What you are asked to do: Word for word, give the entries back.

Records to use:
# # # # # # #

(** X12: with supported keys only, a [displayName] that is given but is not
    a non-empty string is refused with the [INVALID_ARGUMENT] error on
    [displayName]. *)
Theorem validate_rejects_bad_displayName (request : JsValue) (createRequest : bool) :
  isNonNullObject request = true ->
  forallb in_validKeys (enumerable_keys request) = true ->
  is_defined (get request "displayName") = true ->
  isNonEmptyString (get request "displayName") = false ->
  buildServerRequest request createRequest =
    invalid_argument
      (quote +:+ label createRequest +:+ ".displayName" +:+ quote +:+
       " must be a valid non-empty string.").
Proof.
  intros Hobj Hkeys Hdef Hbad. unfold Auth.buildServerRequest, Auth.validate.
  rewrite Hobj. simpl.
  rewrite (proj2 (check_keys_Return _ _) Hkeys). simpl.
  rewrite Hdef, Hbad. simpl. destruct createRequest; reflexivity.
Qed.

(** When the request passes validation the rest of [buildServerRequest]
    returns. *)
Lemma buildServerRequest_returns (tenantOptions : JsValue) (createRequest : bool) :
  validate tenantOptions createRequest = Return tt ->
  exists request, buildServerRequest tenantOptions createRequest = Return request.
Proof.
  intros Hvalid.
  destruct (validate_passes _ _ _ _ _ _ _ _ _ Hvalid)
    as (Hemail & Hmfa & Hrecaptcha & Hpassword).
  unfold Auth.buildServerRequest. rewrite Hvalid. simpl.
  destruct (is_defined (get tenantOptions "emailSignInConfig"));
    [destruct Hemail as [r0 ->]; [reflexivity|]|]; simpl;
  (destruct (is_defined (get tenantOptions "multiFactorConfig"));
    [destruct Hmfa as [r1 ->]; [reflexivity|]|]); simpl;
  (destruct (is_defined (get tenantOptions "recaptchaConfig"));
    [destruct Hrecaptcha as [r2 ->]; [reflexivity|]|]); simpl;
  (destruct (is_defined (get tenantOptions "passwordPolicyConfig"));
    [destruct Hpassword as [r3 ->]; [reflexivity|]|]); simpl;
  eauto.
Qed.

(** X13: every error of [buildServerRequest] is an error of the validation:
    it throws exactly when [validate] throws, with the same error, and it
    returns a server request exactly when [validate] passes. *)
Theorem buildServerRequest_throws_iff_validate
    (tenantOptions : JsValue) (createRequest : bool) :
  (forall err,
     buildServerRequest tenantOptions createRequest = Throw err <->
     validate tenantOptions createRequest = Throw err) /\
  ((exists request, buildServerRequest tenantOptions createRequest = Return request) <->
   validate tenantOptions createRequest = Return tt).
Proof.
  destruct (validate tenantOptions createRequest) as [[]|e] eqn:Hvalid.
  - destruct (buildServerRequest_returns _ _ Hvalid) as [request Hreq]. split.
    + intros err. rewrite Hreq. split; discriminate.
    + split; [reflexivity | eauto].
  - assert (Hthrow : buildServerRequest tenantOptions createRequest = Throw e).
    { unfold Auth.buildServerRequest. rewrite Hvalid. reflexivity. }
    rewrite Hthrow. split.
    + intros err. split; intros [= ->]; reflexivity.
    + split; [intros [? ?]; discriminate | discriminate].
Qed.

(** What [validate] checks, apart from the label of its messages. *)
Lemma validate_Return_iff (request : JsValue) (createRequest : bool) :
  validate request createRequest = Return tt <->
  isNonNullObject request = true /\
  forallb in_validKeys (enumerable_keys request) = true /\
  is_defined (get request "displayName") &&
    negb (isNonEmptyString (get request "displayName")) = false /\
  when_defined (get request "emailSignInConfig") EmailSignInConfig_buildServerRequest
    = Return tt /\
  (if is_defined (get request "testPhoneNumbers") &&
      negb (match get request "testPhoneNumbers" with JNull => true | _ => false end)
   then validateTestPhoneNumbers (get request "testPhoneNumbers") = Return tt
   else (match get request "testPhoneNumbers" with JNull => true | _ => false end)
        && createRequest = false) /\
  when_defined (get request "multiFactorConfig") MultiFactorAuthConfig_buildServerRequest
    = Return tt /\
  when_defined (get request "smsRegionConfig") SmsRegionsAuthConfig_validate = Return tt /\
  when_defined (get request "recaptchaConfig") RecaptchaAuthConfig_buildServerRequest
    = Return tt /\
  when_defined (get request "passwordPolicyConfig")
    PasswordPolicyAuthConfig_buildServerRequest = Return tt /\
  when_defined (get request "emailPrivacyConfig") EmailPrivacyAuthConfig_validate
    = Return tt.
Proof.
  unfold Auth.validate.
  destruct (isNonNullObject request); simpl;
    [|split; [discriminate | intros [? _]; discriminate]].
  rewrite !bind_unit_Return, check_keys_Return.
  destruct (is_defined (get request "displayName") &&
            negb (isNonEmptyString (get request "displayName"))); simpl.
  { split; [intros (_ & ? & _); discriminate | intros (_ & _ & ? & _); discriminate]. }
  destruct (is_defined (get request "testPhoneNumbers") &&
            negb (match get request "testPhoneNumbers" with JNull => true | _ => false end)).
  - destruct (validateTestPhoneNumbers _) as [[]|]; tauto.
  - destruct ((match get request "testPhoneNumbers" with JNull => true | _ => false end)
              && createRequest); simpl.
    + split; [intros (_ & _ & _ & ? & _); discriminate
             | intros (_ & _ & _ & _ & ? & _); discriminate].
    + tauto.
Qed.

# # # # # # #

Solution:
(** X12: with supported keys only, a [displayName] that is given but is not
    a non-empty string is refused with the [INVALID_ARGUMENT] error on
    [displayName]. *)
Theorem validate_rejects_bad_displayName (request : JsValue) (createRequest : bool) :
  isNonNullObject request = true ->
  forallb in_validKeys (enumerable_keys request) = true ->
  is_defined (get request "displayName") = true ->
  isNonEmptyString (get request "displayName") = false ->
  buildServerRequest request createRequest =
    invalid_argument
      (quote +:+ label createRequest +:+ ".displayName" +:+ quote +:+
       " must be a valid non-empty string.").
Proof.
  intros Hobj Hkeys Hdef Hbad. unfold Auth.buildServerRequest, Auth.validate.
  rewrite Hobj. simpl.
  rewrite (proj2 (check_keys_Return _ _) Hkeys). simpl.
  rewrite Hdef, Hbad. simpl. destruct createRequest; reflexivity.
Qed.

(** When the request passes validation the rest of [buildServerRequest]
    returns. *)
Lemma buildServerRequest_returns (tenantOptions : JsValue) (createRequest : bool) :
  validate tenantOptions createRequest = Return tt ->
  exists request, buildServerRequest tenantOptions createRequest = Return request.
Proof.
  intros Hvalid.
  destruct (validate_passes _ _ _ _ _ _ _ _ _ Hvalid)
    as (Hemail & Hmfa & Hrecaptcha & Hpassword).
  unfold Auth.buildServerRequest. rewrite Hvalid. simpl.
  destruct (is_defined (get tenantOptions "emailSignInConfig"));
    [destruct Hemail as [r0 ->]; [reflexivity|]|]; simpl;
  (destruct (is_defined (get tenantOptions "multiFactorConfig"));
    [destruct Hmfa as [r1 ->]; [reflexivity|]|]); simpl;
  (destruct (is_defined (get tenantOptions "recaptchaConfig"));
    [destruct Hrecaptcha as [r2 ->]; [reflexivity|]|]); simpl;
  (destruct (is_defined (get tenantOptions "passwordPolicyConfig"));
    [destruct Hpassword as [r3 ->]; [reflexivity|]|]); simpl;
  eauto.
Qed.

(** X13: every error of [buildServerRequest] is an error of the validation:
    it throws exactly when [validate] throws, with the same error, and it
    returns a server request exactly when [validate] passes. *)
Theorem buildServerRequest_throws_iff_validate
    (tenantOptions : JsValue) (createRequest : bool) :
  (forall err,
     buildServerRequest tenantOptions createRequest = Throw err <->
     validate tenantOptions createRequest = Throw err) /\
  ((exists request, buildServerRequest tenantOptions createRequest = Return request) <->
   validate tenantOptions createRequest = Return tt).
Proof.
  destruct (validate tenantOptions createRequest) as [[]|e] eqn:Hvalid.
  - destruct (buildServerRequest_returns _ _ Hvalid) as [request Hreq]. split.
    + intros err. rewrite Hreq. split; discriminate.
    + split; [reflexivity | eauto].
  - assert (Hthrow : buildServerRequest tenantOptions createRequest = Throw e).
    { unfold Auth.buildServerRequest. rewrite Hvalid. reflexivity. }
    rewrite Hthrow. split.
    + intros err. split; intros [= ->]; reflexivity.
    + split; [intros [? ?]; discriminate | discriminate].
Qed.

(** What [validate] checks, apart from the label of its messages. *)
Lemma validate_Return_iff (request : JsValue) (createRequest : bool) :
  validate request createRequest = Return tt <->
  isNonNullObject request = true /\
  forallb in_validKeys (enumerable_keys request) = true /\
  is_defined (get request "displayName") &&
    negb (isNonEmptyString (get request "displayName")) = false /\
  when_defined (get request "emailSignInConfig") EmailSignInConfig_buildServerRequest
    = Return tt /\
  (if is_defined (get request "testPhoneNumbers") &&
      negb (match get request "testPhoneNumbers" with JNull => true | _ => false end)
   then validateTestPhoneNumbers (get request "testPhoneNumbers") = Return tt
   else (match get request "testPhoneNumbers" with JNull => true | _ => false end)
        && createRequest = false) /\
  when_defined (get request "multiFactorConfig") MultiFactorAuthConfig_buildServerRequest
    = Return tt /\
  when_defined (get request "smsRegionConfig") SmsRegionsAuthConfig_validate = Return tt /\
  when_defined (get request "recaptchaConfig") RecaptchaAuthConfig_buildServerRequest
    = Return tt /\
  when_defined (get request "passwordPolicyConfig")
    PasswordPolicyAuthConfig_buildServerRequest = Return tt /\
  when_defined (get request "emailPrivacyConfig") EmailPrivacyAuthConfig_validate
    = Return tt.
Proof.
  unfold Auth.validate.
  destruct (isNonNullObject request); simpl;
    [|split; [discriminate | intros [? _]; discriminate]].
  rewrite !bind_unit_Return, check_keys_Return.
  destruct (is_defined (get request "displayName") &&
            negb (isNonEmptyString (get request "displayName"))); simpl.
  { split; [intros (_ & ? & _); discriminate | intros (_ & _ & ? & _); discriminate]. }
  destruct (is_defined (get request "testPhoneNumbers") &&
            negb (match get request "testPhoneNumbers" with JNull => true | _ => false end)).
  - destruct (validateTestPhoneNumbers _) as [[]|]; tauto.
  - destruct ((match get request "testPhoneNumbers" with JNull => true | _ => false end)
              && createRequest); simpl.
    + split; [intros (_ & _ & _ & ? & _); discriminate
             | intros (_ & _ & _ & _ & ? & _); discriminate].
    + tauto.
Qed.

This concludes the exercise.